But the area has more than just biological wealth. Lorentz lies next to
what is considered the world's richest rode of copper and gold ore, valued
at about $50 billion. The U.S. mining company, Freeport McMoRan first dug
open the deposit in 1973, and has expanded its foothold ever since. The
company now dumps 70 million tons of waste each year into the nearby
Ajkwa River, and by the time it closes in 30 years, it will have excavated a
230 ㎢ hole in the forest that is visible from outer space. The region's
population has increased from 6,000 to 70,000 in the last 30 years and the
area now boasts an 18 hole golf course for mining executives.

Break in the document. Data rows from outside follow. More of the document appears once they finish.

(* ===== verification/HookWitnesses.v ===== *)
(** * Witnesses of the hooks, the rules and the launch proxy

    Concrete instances of the classes the hook models take (a text form of records, of JSON
    values, a digest, the HTTP library), and for each theorem with hypotheses an input where they
    hold. *)

From S2P Require Import Prelude RustStr Names TaskData SessionStore Json ProxyPath LaunchProxy.
From S2P Require Import Wildcard HookState RepeatDetect StopDedupe ReadOnce Idempotency.
From S2P Require Import SessionLedger ShellSplit CdGuard Text Reminders TaskNudge.

(** ** Instances *)

(** The text of a record is the number that stands for it. *)
Definition number_text {A} `{Countable A} (a : A) : string := pretty (Npos (countable.encode a)).
Definition number_read {A} `{Countable A} (s : string) : option A :=
  n ← digits_value 0 s; match n with Npos p => countable.decode p | N0 => None end.
#[local] Instance countable_codec {A} `{Countable A} : Codec A := { encode := number_text; decode := number_read }.
#[local] Instance countable_codec_laws {A} `{Countable A} : CodecLaws A.
Proof. split. intros a. unfold decode, encode, countable_codec, number_read, number_text. rewrite digits_value_pretty. apply countable.decode_encode. Qed.
(** X12. [insertAll]: nothing is issued for an empty list.  Otherwise one
    statement is issued; when the table name and the column names (the
    keys of the first entity's record) hold no question mark, its
    placeholders and its parameters are both the number of entities times
    the number of columns.  At most one identifier is returned. *)
Theorem insertAll_one_statement_one_identifier :
  forall first rest w,
    insertAll rt this [] w = (Returned [], w)
    /\ (qfree (entityName this) = true ->
        forallb qfree (keys (toDBRecord rt (EntityClass this) first)) = true ->
        exists statement,
          issued (snd (insertAll rt this (first :: rest) w))
          = issued w ++ [statement]
          /\ countPlaceholders (sql statement) = length (params statement)
          /\ length (params statement)
             = (length (first :: rest)
                * length (keys (toDBRecord rt (EntityClass this) first)))%nat)
    /\ (forall ids,
          fst (insertAll rt this (first :: rest) w) = Returned ids ->
          (length ids <= 1)%nat).
Proof.
  intros first rest w. split; [reflexivity|]. split.
  - intros Hname Hcols. cbn [insertAll].
    set (columns := keys (toDBRecord rt (EntityClass this) first)) in *.
    set (entities := first :: rest).
    match goal with
    | |- context [connection_query _ ?q ?ps] =>
        exists {| sql := q; params := ps |}
    end.
    cbn [sql params]. split; [|split].
    + unfold bind, connection_query.
      destruct (respond _ _ _) as [[rows|h]|e]; cbn [snd issued]; try reflexivity.
      destruct (truthy (get h "insertId")); reflexivity.
    + rewrite length_map, length_concat_rows.
      apply open_count, rclosed_open.
      apply qfree_prefix_rclosed; [reflexivity|].
      apply qfree_prefix_rclosed; [exact Hname|].
      apply qfree_prefix_rclosed; [reflexivity|].
      apply qfree_prefix_rclosed; [apply qfree_join; [reflexivity|exact Hcols]|].
      apply qfree_prefix_rclosed; [reflexivity|].
      pose proof (tuples_rclosed columns
                    (map (fun entity =>
                            map (fun col =>
                                   get (toDBRecord rt (EntityClass this) entity) col)
                                columns) entities)) as H.
      now rewrite length_map in H.
    + now rewrite length_map, length_concat_rows.
  - intros ids. cbn [insertAll]. unfold bind, connection_query, ret.
    destruct (respond _ _ _) as [[rows|h]|e]; cbn [fst].
    + intros [= <-]. cbn. lia.
    + destruct (truthy (get h "insertId")); intros [= <-]; cbn; lia.
    + discriminate.
Qed.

Much new mining development is taking place in or near ecologically
fragile regions around the world, which are including world heritage sites
such as the Bystrinski National Reserve in Russia and the Sierra Imataca
Reserve in Venezuela.
3.1.1.6. Remains of Toxic Chemicals.
Chemical innovations have also contributed to the dual trends in low
grading and surface mines. In the late 1800s, chemists in the USA patented
cyanide heap-leaching as a method of separating gold from ore. Today, gold
mines everywhere from South Africa to South Korea use this technique.
Cyanide is mixed with water and is then poured or sprayed over heaps of
crushed ore in order to dissolve bits of gold. Once the usable gold is
removed, the stacks of crushed ore known as tailings are treated to reduce
cyanide concentrations, although the chemical is never entirely diluted.
When gold prices shot up in the early 1980s, this method gained new
popularity as miners rushed to extract gold from deposits containing even
tiny amounts of the metal. Between 1983 and 1999, USA's consumption of
crystalline sodium cyanide reached more than tripled to reach 130 million
kilograms, about 90 % of which was used in gold mining. A teaspoon
containing a 2 percent cyanide solution can kill an adult.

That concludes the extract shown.